* REQUIREMENT
Whenever the string "Import" turns up in a line below, that line should be copied.

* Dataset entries
:::

(** * Authentication backend: token lifecycle and session state machine

    A shallow embedding of the Express controllers of the repository
    ([controllers/Auth.js], [controllers/oAuthController.js]), the session
    middleware ([middlewares/userAuth.js]), the router
    ([routes/authRoutes.js]) and the user schema ([models/UserModel.js]).

    Conventions of the embedding.
    - A request field is a JSON string or absent ([field]); [!x] is
      [falsy x].  On strings, [==] and [===] agree, so both are [String.eqb].
    - Timestamps ([Date.now()], the [Number] expiry fields) are integers.
    - The collection is the list of its documents in insertion order.
    - A handler is a computation over the [world] (collection and outbox)
      that either returns a value or throws; a write made before a throw
      stays.  [try { ... } catch (error) { ... }] is [try_catch].
    - What a handler reads from outside (clock, random UUID, salt, mail
      server, identity provider) is passed in a [runtime] record.
    - [jsonwebtoken] is modelled symbolically: a token records its payload,
      its timestamps and the key that signed it.
    - The controllers are given twice.  [Section Controllers] is the code
      on a request whose body was parsed, in a deployment where the store
      answers and [JWT_SECRET] is set: there a store call fails only for
      the reasons the schema gives, and [jwt.sign] returns.  [Module
      Express] is the code as Express calls it: [req.body] may be
      [undefined], a store call may reject, and [jwt.sign] and [jwt.verify]
      throw without a secret.  [Express_app_nominal] proves that the second
      is the first under the conditions of the first. *)

From Stdlib Require Import String List ZArith Bool Arith Lia.
Import ListNotations.
Local Open Scope string_scope.
Local Open Scope Z_scope.

(** ** JavaScript values of request fields *)

Definition field := option string.

(** [!x] for a field that is a string or [undefined]. *)
Definition falsy (x : field) : bool :=
  match x with
  | None => true
  | Some s => String.eqb s ""
  end.

(** String conversion, as in a template literal. *)
Definition text (x : field) : string :=
  match x with
  | Some s => s
  | None => "undefined"
  end.

(** ** models/UserModel.js *)

Definition ObjectId := nat.

Module UserModel.

Record user : Type := mkUser {
  _id : ObjectId;
  email : string;
  name : string;
  password : string;
  verifyToken : string;
  verifyTokenExpireAt : Z;
  isAccountVerified : bool;
  resetToken : string;
  resetTokenExpireAt : Z
}.

(** Field updates of a document ([$set] of one path). *)
Definition set_password (p : string) (u : user) : user :=
  mkUser (_id u) (email u) (name u) p (verifyToken u) (verifyTokenExpireAt u)
         (isAccountVerified u) (resetToken u) (resetTokenExpireAt u).

Definition set_verifyToken (t : string) (u : user) : user :=
  mkUser (_id u) (email u) (name u) (password u) t (verifyTokenExpireAt u)
         (isAccountVerified u) (resetToken u) (resetTokenExpireAt u).

Definition set_verifyTokenExpireAt (z : Z) (u : user) : user :=
  mkUser (_id u) (email u) (name u) (password u) (verifyToken u) z
         (isAccountVerified u) (resetToken u) (resetTokenExpireAt u).

Definition set_isAccountVerified (b : bool) (u : user) : user :=
  mkUser (_id u) (email u) (name u) (password u) (verifyToken u)
         (verifyTokenExpireAt u) b (resetToken u) (resetTokenExpireAt u).

Definition set_resetToken (t : string) (u : user) : user :=
  mkUser (_id u) (email u) (name u) (password u) (verifyToken u)
         (verifyTokenExpireAt u) (isAccountVerified u) t (resetTokenExpireAt u).

Definition set_resetTokenExpireAt (z : Z) (u : user) : user :=
  mkUser (_id u) (email u) (name u) (password u) (verifyToken u)
         (verifyTokenExpireAt u) (isAccountVerified u) (resetToken u) z.

(** The paths a caller of [new UserModel({...})] may give; a path left out
    takes the schema default. *)
Record user_init : Type := mkInit {
  i_email : field;
  i_name : field;
  i_password : option string;
  i_verifyToken : option string;
  i_verifyTokenExpireAt : option Z;
  i_isAccountVerified : option bool
}.

Definition or_default {A : Type} (d : A) (o : option A) : A :=
  match o with
  | Some a => a
  | None => d
  end.

(** [new UserModel(init)]: the document gets its [_id] at construction.  A
    required path that was not given is kept as the empty string, which the
    [required] validator rejects just as it rejects [undefined]. *)
Definition new_UserModel (oid : ObjectId) (i : user_init) : user :=
  {| _id := oid;
     email := or_default "" (i_email i);
     name := or_default "" (i_name i);
     password := or_default "" (i_password i);
     verifyToken := or_default "" (i_verifyToken i);
     verifyTokenExpireAt := or_default 0 (i_verifyTokenExpireAt i);
     isAccountVerified := or_default false (i_isAccountVerified i);
     resetToken := "";
     resetTokenExpireAt := 0 |}.

End UserModel.

Definition collection := list UserModel.user.

Definition has_email (e : string) (u : UserModel.user) : bool :=
  String.eqb (UserModel.email u) e.
Definition has_id (i : ObjectId) (u : UserModel.user) : bool :=
  Nat.eqb (UserModel._id u) i.

(** An [ObjectId] that no document of the collection carries. *)
Definition fresh_id (c : collection) : ObjectId :=
  S (list_max (map UserModel._id c)).

(** Apply [f] to the first document that satisfies [p]. *)
Fixpoint update_first (p : UserModel.user -> bool)
  (f : UserModel.user -> UserModel.user) (c : collection) : collection :=
  match c with
  | [] => []
  | u :: c' => if p u then f u :: c' else u :: update_first p f c'
  end.

(** ** Outbound mail and HTTP replies *)

Record mail : Type := mkMail {
  mail_from : string;
  mail_to : string;
  mail_subject : string;
  mail_link : string   (* the URL embedded in the text of the mail *)
}.

(** ** Session tokens (jsonwebtoken) *)

Record claims : Type := mkClaims {
  c_id : option ObjectId;
  c_email : field;
  c_name : field
}.

Record jwt : Type := mkJwt {
  payload : claims;
  iat : Z;          (* seconds *)
  exp : Z;          (* seconds *)
  signed_with : string
}.

(** What a client may send in the [token] cookie. *)
Inductive cookie_value : Type :=
| Signed (t : jwt)
| Garbage (s : string).

Definition seconds_7d : Z := 7 * 24 * 60 * 60.

(** [jwt.sign(payload, secret, {expiresIn: '7d'})] at clock [now] (ms). *)
Definition jwt_sign (p : claims) (secret : string) (now : Z) : jwt :=
  {| payload := p;
     iat := now / 1000;
     exp := now / 1000 + seconds_7d;
     signed_with := secret |}.

Record cookie_options : Type := mkOpts {
  httpOnly : bool;
  secure : bool;
  sameSite : string;
  maxAge : option Z
}.

Inductive cookie_directive : Type :=
| NoCookie
| SetCookie (cname : string) (value : jwt) (o : cookie_options)
| ClearCookie (cname : string) (o : cookie_options).

Inductive body : Type :=
| Json (success : bool) (message : option string)
| Redirect (url : string).

Record reply : Type := mkReply {
  cookie : cookie_directive;
  sent : body
}.

(** [res.json({success, message})] with no cookie set before. *)
Definition json (success : bool) (message : option string) : reply :=
  {| cookie := NoCookie; sent := Json success message |}.

Definition session_cookie_options : cookie_options :=
  {| httpOnly := true; secure := true; sameSite := "None";
     maxAge := Some (7 * 24 * 60 * 60 * 1000) |}.

Definition clear_cookie_options : cookie_options :=
  {| httpOnly := true; secure := true; sameSite := "None"; maxAge := None |}.

(** [res.cookie('token', t, {...}); return res.json(...)]. *)
Definition json_with_session (t : jwt) (success : bool)
  (message : option string) : reply :=
  {| cookie := SetCookie "token" t session_cookie_options;
     sent := Json success message |}.

(** ** Handlers as computations *)

Record world : Type := mkWorld {
  users : collection;
  outbox : list mail
}.

Inductive res (A : Type) : Type :=
| Val (a : A)
| Exn (msg : string).
Arguments Val {A} a.
Arguments Exn {A} msg.

Definition M (A : Type) : Type := world -> res A * world.

Definition ret {A : Type} (a : A) : M A := fun w => (Val a, w).

Definition throw {A : Type} (msg : string) : M A := fun w => (Exn msg, w).

Definition bind {A B : Type} (m : M A) (k : A -> M B) : M B :=
  fun w =>
    match m w with
    | (Val a, w') => k a w'
    | (Exn msg, w') => (Exn msg, w')
    end.

(** [try { m } catch (error) { h error.message }]. *)
Definition try_catch {A : Type} (m : M A) (h : string -> M A) : M A :=
  fun w =>
    match m w with
    | (Val a, w') => (Val a, w')
    | (Exn msg, w') => h msg w'
    end.

(** A library call that may reject. *)
Definition lift {A : Type} (r : res A) : M A := fun w => (r, w).

Declare Scope js_scope.
Delimit Scope js_scope with js.
Notation "x <- m ;; k" := (bind m (fun x => k))
  (at level 61, m at next level, right associativity) : js_scope.
Notation "m ;;; k" := (bind m (fun _ => k))
  (at level 61, right associativity) : js_scope.
Local Open Scope js_scope.

(** *** Store operations (Mongoose) *)

(** [UserModel.findOne({email})].  An absent field is sent as [null], which
    no stored string equals. *)
Definition findOne (e : field) : M (option UserModel.user) :=
  fun w =>
    match e with
    | None => (Val None, w)
    | Some s => (Val (find (has_email s) (users w)), w)
    end.

(** [UserModel.updateOne({email}, {$set})]. *)
Definition updateOne (e : field) (f : UserModel.user -> UserModel.user)
  : M unit :=
  fun w =>
    match e with
    | None => (Val tt, w)
    | Some s =>
        (Val tt, {| users := update_first (has_email s) f (users w);
                    outbox := outbox w |})
    end.

(** [doc.save()] on a document that was loaded from the collection: the
    modified paths are written to the document with that [_id]. *)
Definition save (doc : UserModel.user)
  (f : UserModel.user -> UserModel.user) : M unit :=
  fun w =>
    (Val tt, {| users := update_first (has_id (UserModel._id doc)) f (users w);
                outbox := outbox w |}).

(** The schema's validators: [email] and [name] are required. *)
Definition validate (u : UserModel.user) : res unit :=
  if String.eqb (UserModel.email u) "" then
    Exn "user validation failed: email: Path `email` is required."
  else if String.eqb (UserModel.name u) "" then
    Exn "user validation failed: name: Path `name` is required."
  else Val tt.

(** [doc.save()] on a new document: validation, then an insert that the
    unique index on [email] may refuse. *)
Definition save_new (doc : UserModel.user) : M unit :=
  fun w =>
    match validate doc with
    | Exn msg => (Exn msg, w)
    | Val _ =>
        if existsb (has_email (UserModel.email doc)) (users w) then
          (Exn "E11000 duplicate key error", w)
        else
          (Val tt, {| users := (users w ++ [doc])%list; outbox := outbox w |})
    end.

(** [new UserModel(init)] in the current world. *)
Definition construct (i : UserModel.user_init) : M UserModel.user :=
  fun w => (Val (UserModel.new_UserModel (fresh_id (users w)) i), w).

:::

* SOLUTION
From Stdlib Require Import String List ZArith Bool Arith Lia.
Import ListNotations.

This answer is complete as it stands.